NEW DELHI: Europe has now, apart from China, become the epicenter of the COVID-19 pandemic, with more reported cases and deaths than the rest of the world combined, the World Health Organisation (WHO) has said.
“More cases in Europe are now being reported every day than were reported in China at the height of its epidemic," WHO Director-General Tedros Adhanom Ghebreyesus said on Friday.
As of 13 March 2020, every country in Europe except Montenegro has reported at least one case of COVID-19, and 18 countries have reported at least one death. Italy alone has reported 17,660 cases with 1,266 deaths followed by Spain with 4,335 cases and 122 deaths and Germany with 3,675 cases and 8 deaths.
Looking at the overall situation, according to the latest situation report of the WHO, five new countries/territories areas (Jersey, Réunion, Saint Vincent and the Grenadines, Cuba and Guyana) have reported cases of COVID-19 in the past 24 hours.
The global deaths toll due to coronavirus reached 5,416 on Saturday with 145,360 people confirmed affected by the virus in 138 countries, according to the latest data available on Johns Hopkins University.

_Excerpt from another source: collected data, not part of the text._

(* ===== verification/SpritesOther.v ===== *)
(** * The other images: assets/sprites/button.h, mario.h, mario_run.h

    The arrays proj.c and menu.c include (button.h, mario_run.h) or nothing
    does (mario.h), and no code draws; with them, that every image of the
    repository is well formed. *)

From S2P Require Import Prelude Gpu SpritesUi SpritesAlphabet SpritesLevel SpritesLab Xpm.

#[local] Open Scope string_scope.
(** ** The game state and the cursor *)

Lemma read_entries_count fuel s dt lb lb' :
  is_u8 (entry_count lb) -> read_entries fuel s dt lb = Ok lb' -> is_u8 (entry_count lb').
Proof.
  revert s dt lb. induction fuel as [|fuel IH]; intros s dt lb Hn E; cbn [read_entries] in E; [done|].
  destruct (array_get _ _) as [e|]; [|done]. cbn [rbind] in E.
  destruct (scan_entry s e dt) as [[[[n e'] dt'] s']|]; [|done]. cbn [rbind] in E.
  destruct (array_set _ _ _) as [es|]; [|done]. cbn [rbind] in E.
  destruct (n =? 3); [|by injection E as <-].
  destruct (unix_to_rtc_date_time _ _) as [d|]; [|done]. cbn [rbind] in E.
  destruct (array_set _ _ _) as [es'|]; [|done]. cbn [rbind entry_count] in E.
  destruct (3 <=? _); [injection E as <-; apply typed_u8|]. by eapply IH, E; apply typed_u8.
Qed.

Section Front.
Context {W : Type} `{DeviceTypes W, !Files W}.

Lemma keeps_on_ui {A} (m : drv W ui A) P : keeps m P -> keeps (on_ui m : drv W front A) P.
Proof.
  intros Hm. apply keeps_zoom; [done|by intros [f io] [[? _] _]|].
  by intros [c io'] [f io] [[_ ?] _] [? ?].
Qed.

(** A change of the game state that leaves the level alone. *)
Lemma keeps_set_game f :
  (forall g, level (f g) = level g) -> keeps (set_statics (set_game f) : drv W front unit) any.
Proof.
  intros Hf. apply keeps_set_statics. intros fr [Hu Hg]. split; [done|].
  unfold typed, typed_gamestate. cbn. by rewrite Hf.
Qed.

Lemma run_callback_level f g : level (run_callback f g) = level g.
Proof. by destruct f. Qed.

Lemma keeps_indeterminate_entry : keeps (indeterminate_entry : io W _) any.
Proof.
  unfold indeterminate_entry. eapply keeps_bind; [apply keeps_indeterminate_bytes|]. intros nm _. ty.
Qed.

Lemma keeps_indeterminate_board :
  keeps (indeterminate_board : io W _) (fun lb => is_u8 (entry_count lb)).
Proof.
  unfold indeterminate_board. do 3 (eapply keeps_bind; [apply keeps_indeterminate_entry|]; intros ? _).
  eapply keeps_bind; [apply keeps_junk|]. intros n _. apply keeps_ret, typed_u8.
Qed.

Lemma keeps_read_file lb :
  is_u8 (entry_count lb) ->
  keeps (Leaderboard_read_file lb : io W _) (fun p => is_u8 (entry_count p.2)).
Proof.
  intros Hn. unfold Leaderboard_read_file. eapply keeps_bind; [by apply (keeps_oracle _ any)|].
  intros [s|] _; [|by apply keeps_ret].
  eapply keeps_bind; [apply keeps_junk|]. intros dt _. eapply keeps_bind.
  { apply (keeps_lift_res _ (fun lb => is_u8 (entry_count lb))). intros lb' E.
    eapply read_entries_count, E. cbn. ints. }
  intros lb' Hlb. eapply keeps_bind; [by apply (keeps_oracle _ any)|]. intros [] _.
  by apply keeps_ret.
Qed.

Lemma keeps_Gamestate_init : keeps (Gamestate_init : drv W front unit) any.
Proof.
  unfold Gamestate_init.
  eapply keeps_bind; [apply keeps_on_ui, keeps_create_main_menu|]. intros m _.
  eapply keeps_bind; [by apply keeps_set_game|]. intros [] _.
  eapply keeps_bind; [apply keeps_on_io, keeps_indeterminate_board|]. intros lb Hlb.
  eapply keeps_bind; [by apply keeps_on_io, keeps_read_file|]. intros [r lb'] Hlb'.
  eapply keeps_bind; [by apply keeps_on_ui, keeps_create_leaderboard|]. intros m' _.
  eapply keeps_bind; [by apply keeps_set_game|]. intros [] _. by apply keeps_set_game.
Qed.
End Front.

Section Cursor.
Context {W : Type} `{DeviceTypes W}.

Lemma keeps_on_front {A} (m : drv W front A) P :
  keeps m P -> keeps (on_front m : drv W cursor A) P.
Proof.
  intros Hm. apply keeps_zoom; [done|by intros [c io] [(? & _) _]|].
  by intros [f io'] [c io] [(_ & ?) _] [? ?].
Qed.

Lemma keeps_on_driver {A} (m : drv W mouse_statics A) P :
  keeps m P -> keeps (on_driver m : drv W cursor A) P.
Proof.
  intros Hm. apply keeps_zoom; [done|by intros [c io] [(_ & _ & _ & ?) _]|].
  by intros [f io'] [c io] [(? & ? & ? & _) _] [? ?].
Qed.

Lemma keeps_set_mouse f :
  (forall m, typed m -> typed (f m)) -> keeps (set_statics (set_mouse f) : drv W cursor unit) any.
Proof.
  intros Hf. apply keeps_set_statics. intros c (Hfr & Hmo & Hrest).
  split; [done|]. split; [by apply Hf|done].
Qed.

Lemma keeps_cursor_sprite : keeps (cursor_sprite : drv W cursor Sprite) typed.
Proof.
  unfold cursor_sprite. eapply keeps_bind; [apply keeps_statics|]. intros c _.
  apply keeps_on_front, keeps_on_ui, keeps_on_gfx, keeps_sprite_load.
Qed.

Lemma keeps_store_cursor_sprite s :
  typed s -> keeps (store_cursor_sprite s : drv W cursor unit) any.
Proof.
  intros Hs. unfold store_cursor_sprite. eapply keeps_bind; [apply keeps_statics|]. intros c _.
  by apply keeps_on_front, keeps_on_ui, keeps_on_gfx, keeps_sprite_store.
Qed.

Lemma typed_set_frame f s : typed s -> is_u32 f -> typed (set_frame f s).
Proof. intros (? & ? & ? & ? & ? & _ & ?) Hf. by do 6 (split; [done|]). Qed.

Lemma keeps_Mouse_state f : is_u32 f -> keeps (Mouse_state f : drv W cursor unit) any.
Proof.
  intros Hf. unfold Mouse_state. eapply keeps_bind; [apply keeps_cursor_sprite|]. intros s Hs.
  by apply keeps_store_cursor_sprite, typed_set_frame.
Qed.

Lemma keeps_Mouse_init : keeps (Mouse_init : drv W cursor unit) any.
Proof.
  unfold Mouse_init. eapply keeps_bind.
  { apply keeps_set_mouse. intros m (_ & Hb & Hp). split; [apply typed_VEC2; ints|].
    split; cbn; by rewrite length_insert. }
  intros [] _. eapply keeps_bind.
  { apply keeps_on_front, keeps_on_ui, keeps_on_gfx, keeps_Sprite_create; try ints;
      repeat apply Forall_cons_2; try apply typed_VEC2; try ints; by apply Forall_nil. }
  intros p _. eapply keeps_bind; [by apply keeps_set_mouse|]. intros [] _.
  eapply keeps_bind; [apply keeps_cursor_sprite|]. intros s Hs.
  apply keeps_store_cursor_sprite. change (typed (set_frame MOUSE_NORMAL s)).
  apply typed_set_frame; [done|]. unfold MOUSE_NORMAL. ints.
Qed.

(** The clamped coordinates are below a [uint16_t], so they are [int]s. *)
Lemma clamp_to_int v res : is_int v -> is_u16 res -> is_int (clamp_to v res).
Proof. unfold clamp_to. intros. destruct (Z.ltb_spec 0 v); case_match; ints. Qed.

Lemma keeps_Mouse_handle : keeps (Mouse_handle : drv W cursor unit) any.
Proof.
  unfold Mouse_handle. eapply keeps_bind; [apply keeps_on_driver, keeps_mouse_read_packet|].
  intros r _. eapply keeps_bind; [apply keeps_statics|]. intros c Hc.
  pose proof Hc as (Hf & Hm & Hp & Hd). apply keeps_if; intros _; [|by apply keeps_ret].
  eapply keeps_bind; [by apply keeps_on_driver, keeps_mouse_get_packet|]. intros [r' p] Hp'.
  eapply keeps_bind.
  { apply keeps_set_statics. intros c' (Hf1 & Hm1 & _ & Hd1). by do 2 (split; [done|]). }
  intros [] _. eapply keeps_bind; [apply keeps_int|]. intros nx Hx.
  eapply keeps_bind; [apply keeps_int|]. intros ny Hy.
  assert (typed (cursor_gpu c)) as [[Hxr Hyr] _] by apply Hf.
  apply keeps_set_mouse. intros m (_ & Hb & _).
  split; [by apply typed_VEC2; apply clamp_to_int|]. by split.
Qed.

Lemma keeps_hit_nodes fuel p : keeps (hit_nodes fuel p : drv W cursor unit) any.
Proof.
  revert p. induction fuel as [|fuel IH]; intros p; cbn [hit_nodes]; [apply keeps_fail|].
  apply keeps_if; intros _; [by apply keeps_ret|].
  eapply keeps_bind; [apply keeps_statics|]. intros c _.
  eapply keeps_bind; [apply keeps_on_front, keeps_on_ui, keeps_on_nodes|]. intros n _.
  eapply keeps_bind; [apply keeps_on_front, keeps_on_ui, keeps_element_load|]. intros e _.
  eapply keeps_bind; [by apply (keeps_lift_res _ any)|]. intros inside _.
  destruct (on_click e) as [f|]; [|apply IH]. apply keeps_if; intros _; [|apply IH].
  eapply keeps_bind; [by apply (keeps_lift_res _ any)|]. intros b _.
  eapply keeps_bind; [by apply (keeps_lift_res _ any)|]. intros b' _.
  eapply (keeps_bind _ _ any); [|intros [] _; apply keeps_Mouse_state; unfold MOUSE_CLICK; ints].
  apply keeps_if; intros _; [|by apply keeps_ret].
  apply keeps_on_front, keeps_set_game, run_callback_level.
Qed.

Lemma keeps_Mouse_draw : keeps (Mouse_draw : drv W cursor unit) any.
Proof.
  unfold Mouse_draw, menu_load. eapply keeps_bind; [apply keeps_statics|]. intros c _.
  eapply (keeps_bind _ _ any).
  { apply keeps_if; intros _; [|by apply keeps_ret].
    eapply keeps_bind; [apply keeps_on_front, keeps_on_ui, keeps_on_menus|]. intros m _.
    eapply keeps_bind; [apply keeps_Mouse_state; unfold MOUSE_NORMAL; ints|]. intros [] _.
    eapply keeps_bind; [apply keeps_on_front, keeps_on_ui, keeps_on_nodes|]. intros n _.
    apply keeps_hit_nodes. }
  intros [] _. eapply keeps_bind; [apply keeps_statics|]. intros c' _.
  apply keeps_if; intros _; [by apply keeps_ret|].
  eapply keeps_bind; [apply keeps_cursor_sprite|]. intros s _. apply keeps_if; intros _.
  - eapply keeps_bind; [apply keeps_int|]. intros l _.
    apply keeps_on_front, keeps_on_ui, keeps_on_gfx, keeps_Sprite_draw.
  - apply keeps_on_front, keeps_on_ui, keeps_on_gfx, keeps_Sprite_draw.
Qed.
End Cursor.

(** ** The program *)

Section Program.
Context {W : Type} `{DeviceTypes W, !Files W, !Ipc W}.

Lemma keeps_on_cursor {A} (m : drv W cursor A) P :
  keeps m P -> keeps (on_cursor m : drv W app A) P.
Proof.
  intros Hm. apply keeps_zoom; [done|by intros [a io] [(? & _) _]|].
  by intros [c io'] [a io] [(_ & ?) _] [? ?].
Qed.

Lemma keeps_on_keys {A} (m : drv W keyboard_state A) P :
  keeps m P -> keeps (on_keys m : drv W app A) P.
Proof.
  intros Hm. apply keeps_zoom; [done|by intros [a io] [(_ & ? & _) _]|].
  by intros [c io'] [a io] [(? & _ & ?) _] [? ?].
Qed.
(** * AIND-Recognizer: model selectors and recognizer

    A shallow embedding of [my_model_selectors.py] and [my_recognizer.py].

    Log-likelihoods are IEEE binary64 numbers (Python [float], numpy
    [float64]); they are modelled by Rocq's primitive [float], so that
    infinities and NaN behave as they do in the program.  Python integers are
    [Z].  A Python [dict] is an association list in insertion order, because
    the recognizer's scan and [dict.items()] depend on that order.

    Statements that may raise are modelled in a state-and-exception monad:
    the state holds the selector object's attributes and the local variables
    that live across loop iterations; a bare [except:] is [try_except]. *)

From Stdlib Require Import ZArith List String Bool Lia Floats.
Import ListNotations.

Set Implicit Arguments.

Open Scope Z_scope.

(* ================================================================== *)
(** * Order facts about binary64 comparison *)
(* ================================================================== *)

Module FloatOrder.

Ltac sf_signs :=
  repeat match goal with
         | b : bool |- _ => destruct b
         end;
  simpl in *; try congruence; try tauto.

Ltac sf_cmp :=
  repeat match goal with
         | H : context [ Z.compare ?a ?b ] |- _ =>
             destruct (Z.compare_spec a b); subst
         | |- context [ Z.compare ?a ?b ] =>
             destruct (Z.compare_spec a b); subst
         | H : context [ Pos.compare_cont Eq ?a ?b ] |- _ =>
             change (Pos.compare_cont Eq a b) with (Pos.compare a b) in H
         | |- context [ Pos.compare_cont Eq ?a ?b ] =>
             change (Pos.compare_cont Eq a b) with (Pos.compare a b)
         | H : context [ Pos.compare ?a ?b ] |- _ =>
             destruct (Pos.compare_spec a b); subst
         | |- context [ Pos.compare ?a ?b ] =>
             destruct (Pos.compare_spec a b); subst
         end;
  simpl in *; try congruence; try lia.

“More than 132,000 cases of COVID-19 have now been reported to WHO, from 123 countries and territories. 5,000 people have lost their lives, a tragic milestone," said
Maria Van Kerkhove, head of the WHO's emerging diseases unit, said it was not possible to predict how the pandemic will develop. Europe and other regions of the world have implemented drastic measures to contain the spread of COVID-19, including closing schools and tightening borders. India has also taken such measures with strict visa restrictions and temporary closure of schools, colleges and cinema halls.

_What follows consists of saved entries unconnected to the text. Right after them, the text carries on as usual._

Lemma flat_add_word c s w :
  c_open c = Some s →
  flat_doc (doc_of (add_word c w))
  = alter (append_child (size_doc (doc_of c))) (sent_ref c) (flat_doc (doc_of c))
    ++ [leaf w].
Proof.
  destruct c as [root closed pl ss op]. intros Hs. simpl in Hs. subst op.
  set (c := mkCursor root closed pl ss (Some s)).
  rewrite <- (Nat.sub_0_r (sent_ref c)).
  change (flat_node flat_par size_par root 0
            (closed ++ [mkPar pl (ss ++ [mkSent (s_label s) (s_words s ++ [w])])])
          = alter (append_child (size_doc (doc_of c))) (sent_ref c - 0)
              (flat_node flat_par size_par root 0 (closed ++ [mkPar pl (ss ++ [s])]))
            ++ [leaf w]).
  apply (flat_node_last flat_par size_par length_flat_par);
    [unfold sent_ref, par_ref; simpl; lia|].
  apply (flat_node_last flat_sent size_sent length_flat_sent);
    [unfold sent_ref, par_ref; simpl; lia|].
  match goal with |- context [sent_ref c - ?b] =>
    replace (sent_ref c - b) with 0 by (unfold sent_ref, par_ref; simpl; lia) end.
  destruct s as [sl ws].
  change (flat_node flat_word size_word sl
            (S (1 + total_size size_par closed) + total_size size_sent ss)
            (ws ++ [w])
          = alter (append_child (size_doc (doc_of c))) 0
              (flat_node flat_word size_word sl
                 (S (1 + total_size size_par closed) + total_size size_sent ss) ws)
            ++ [leaf w]).
  rewrite (flat_node_push flat_word size_word).
  do 3 f_equal. unfold size_doc, doc_of, current_par, c.
  cbn [d_pars c_closed c_plabel c_sents c_open option_list].
  change (option_list (Some (mkSent sl ws))) with [mkSent sl ws].
  rewrite total_snoc.
  change (size_par (mkPar pl (ss ++ [mkSent sl ws])))
    with (S (total_size size_sent (ss ++ [mkSent sl ws]))).
  rewrite total_snoc.
  change (size_sent (mkSent sl ws)) with (S (total_size size_word ws)).
  lia.
Qed.

Lemma pushes_alter n P f l :
  pushes n P → alter (on_label f) n (P l) = P (f l).
Proof.
  intros (front & <- & HP). rewrite !HP.
  rewrite alter_app_r_alt by lia. by rewrite Nat.sub_diag.
Qed.
(** * BroadcastChannelSource: the channel-backed data-source adapter

    A shallow embedding of [BroadcastChannelSource] (the variant with the
    [success] / [error] reply messages and the [Resolver] pairs) and the
    properties of its outbound dispatcher, inbound proxy and reply router.

    Conventions of the embedding.
    - The source object is a record [Source]; every method is a function
      from the source before the call to the source after it and the
      method's result.  A [throw] (or, for an [async] method, a rejected
      promise) is the result [Throw e]; the mutations made before the
      throw stay in the returned source, as in JavaScript.
    - Calls into collaborators the class does not own (the transport, the
      listener chains, the inherited [transformed] and [sync]) are appended
      to the field [effects], in call order.
    - An [await] on a promise of a collaborator is taken as one step; the
      only promises on which a method really suspends are the ones it
      creates itself with [new Promise], kept in the field [promises].
      The one [await] whose two sides are also given apart is the one
      between the post of a request and the registration of its resolver
      ([BeginRequest] and [ResumeRequest] below): a reply can be handled in
      between.
    - [_requests] is a plain object of the language, used as a map.  The
      finite map [_requests] of the model holds its own properties and,
      under the key "__proto__", the value an assignment under that name
      made the prototype of the object: such an assignment adds no
      property, a read under that name finds the value again, and a
      [delete] under that name removes nothing. *)

From stdpp Require Import gmap strings list fin_maps.

Local Open Scope string_scope.
Local Open Scope list_scope.

(** ** Data model *)

Module Transform.
Record t := mk { id : string; operations : list string }.
End Transform.

Module Query.
Record t := mk { id : string; expression : string }.
End Query.

(** [QueryResultData | QueryResultData[] | Transform[] | undefined]: the
    values a request resolves with.  Record data is opaque here. *)
Inductive Value :=
| VUndefined
| VArray (transforms : list Transform.t)
| VData (data : string).

(** JavaScript [Error] values: the [TypeError] the runtime raises on a
    property access or destructuring of [undefined], and errors raised by
    collaborators (listeners, the transport, a remote peer). *)
Inductive Error :=
| TypeError (message : string)
| GenericError (message : string).

Inductive Message :=
| SyncMessage (transform : Transform.t)
| QueryMessage (query : Query.t)
| PullMessage (query : Query.t)
| UpdateMessage (transform : Transform.t)
| PushMessage (transform : Transform.t)
| SuccessMessage (id : string) (result : Value)
| ErrorMessage (id : string) (error : Error).

(** The first argument of a listener chain: the transform or the query. *)
Inductive Payload :=
| PTransform (transform : Transform.t)
| PQuery (query : Query.t).

(** The [hints] object of a proxied request: [{}] is [data := None]. *)
Record Hints := mkHints { data : option Value }.

Definition emptyHints : Hints := mkHints None.

(** [hints && hints.data]: an object is truthy, an absent property reads
    [undefined]. *)
Definition hints_data (hints : Hints) : Value :=
  match data hints with
  | Some v => v
  | None => VUndefined
  end.

(** The second argument of [settleInSeries]: a result or an error. *)
Inductive Arg :=
| AValue (result : Value)
| AError (error : Error).

(** How a promise created by the dispatcher stands. *)
Inductive Settlement :=
| Resolved (result : Value)
| Failed (error : Error).

Inductive PromiseState :=
| Pending
| Settled (outcome : Settlement).

(** [type Resolver = { resolve, reject }]: both closures come from one
    [new Promise] executor, so the pair is identified by the index of that
    promise in [promises]. *)
Record Resolver := mkResolver { promise : nat }.

(** The task descriptors [{ type, data }] pushed on [_requestQueue]. *)
Inductive Task :=
| proxyQuery (data : Query.t)
| proxyPull (data : Query.t)
| proxyUpdate (data : Transform.t)
| proxyPush (data : Transform.t).

(** The transport object held in [this.channel]. *)
Record Channel := mkChannel { channelName : string; closed : bool }.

Public health experts have said that what makes pandemics particularly dangerous is that the population generally does not have immunity to the disease.

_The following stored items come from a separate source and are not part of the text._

Lemma noneConnected_count (w : World) :
  noneConnected w -> connectedCount (pools w) = 0%nat.
Proof.
  intros Hw. apply connectedCount_none. intros i Hi.
  apply connected_lookup in Hi. rewrite Hw in Hi. discriminate.
Qed.

Lemma noneConnected_onlyGlobal (w : World) : noneConnected w -> onlyGlobal w.
Proof. intros Hw pool Hc. rewrite Hw in Hc. discriminate. Qed.

Lemma settled_count (f : Frame) (w : World) :
  settled f w -> (connectedCount (pools w) <= 1)%nat.
Proof.
  destruct f; cbn [settled]; intros H;
    try (apply onlyGlobal_count; tauto).
  rewrite noneConnected_count; [lia | exact H].
Qed.

Lemma poolToClose_Some (w : World) (pool : nat) :
  poolToClose w = Some pool <->
  globalSqlPool w = Some pool /\ connected w pool = true.
Proof.
  unfold poolToClose. destruct (globalSqlPool w) as [p |].
  - destruct (connected w p) eqn:Hc; split.
    + intros [= ->]. tauto.
    + intros [[= ->] _]. reflexivity.
    + discriminate.
    + intros [[= ->] Hc']. congruence.
  - split; [discriminate | intros [? _]; discriminate].
Qed.

Lemma poolToClose_None (w : World) :
  onlyGlobal w -> poolToClose w = None -> noneConnected w.
Proof.
  intros Hw Hnone pool. destruct (connected w pool) eqn:Hc; [| reflexivity].
  assert (Hsome : poolToClose w = Some pool)
    by (apply poolToClose_Some; split; [apply Hw |]; exact Hc).
  congruence.
Qed.

(** A resumption keeps the invariant. *)
Lemma step_settled (env : Env) (config : Config) (f : Frame) (w : World) :
  settled f w ->
  settled (fst (step env config f w)) (snd (step env config f w)).
Proof.
  destruct f as [| | [sqlConfig | e] | sqlConfig pool | sqlConfig | outcome];
    cbn [step settled]; intros Hw.
  - destruct (sessionUsable w (nowAtCheck env)); exact Hw.
  - destruct (tokenReply env); exact Hw.
  - match goal with |- context [poolToClose ?w1] =>
      assert (Hw1 : onlyGlobal w1) by exact Hw;
      destruct (poolToClose w1) as [pool |] eqn:Hclose
    end.
    + apply poolToClose_Some in Hclose as [Hglobal _].
      split; [exact Hw1 | exact Hglobal].
    + exact (poolToClose_None _ Hw1 Hclose).
  - exact Hw.
  - destruct Hw as [Hw Hglobal]. destruct (closeReply env); [exact Hw |].
    intros q. cbn [fst snd settled]. unfold connected, closed, exec. run_M.
    destruct (decide (q = pool)) as [-> | Hne].
    + destruct (decide (pool < length (pools w))%nat) as [Hlt | Hge].
      * rewrite list_lookup_insert_eq by exact Hlt. reflexivity.
      * rewrite list_insert_ge by lia.
        rewrite lookup_ge_None_2 by lia. reflexivity.
    + rewrite list_lookup_insert_ne by congruence.
      destruct (pools w !! q) as [[] |] eqn:Hq; try reflexivity.
      apply connected_lookup, Hw in Hq. congruence.
  - destruct (connectReply env); [exact (noneConnected_onlyGlobal _ Hw) |].
    intros q. cbn [fst snd settled]. unfold connected, opened, exec. run_M.
    intros Hq. destruct (decide (q < length (pools w))%nat) as [Hlt | Hge].
    + rewrite lookup_app_l in Hq by exact Hlt.
      specialize (Hw q). unfold connected in Hw.
      destruct (pools w !! q) as [[] |]; congruence.
    + destruct (decide (q = length (pools w))) as [-> | Hne]; [reflexivity |].
      rewrite lookup_ge_None_2 in Hq by (rewrite length_app; cbn; lia).
      discriminate.
  - exact Hw.
Qed.

Lemma trace_settled (env : Env) (config : Config) (n : nat) (f : Frame) (w : World) :
  settled f w ->
  Forall (fun fw => settled (fst fw) (snd fw)) (trace env config n f w).
Proof.
  revert f w. induction n as [| n IH]; intros f w Hw; cbn [trace]; [constructor |].
  pose proof (step_settled env config f w Hw) as Hstep.
  destruct (step env config f w) as [f' w']. constructor; [exact Hstep |].
  apply IH. exact Hstep.
Qed.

Together with the United Nations Foundation and the Swiss Philanthropy Foundation, WHO on Friday also launched the COVID-19 Solidarity Response Fund, to enable individuals and organizations to contribute.
“Until now, we have been relying mainly on governments to support the response. Funds raised will be used to coordinate the response, to buy masks, gloves, gowns and goggles for health workers, to buy diagnostic tests, to improve surveillance, and to invest in research and development," said Tedros.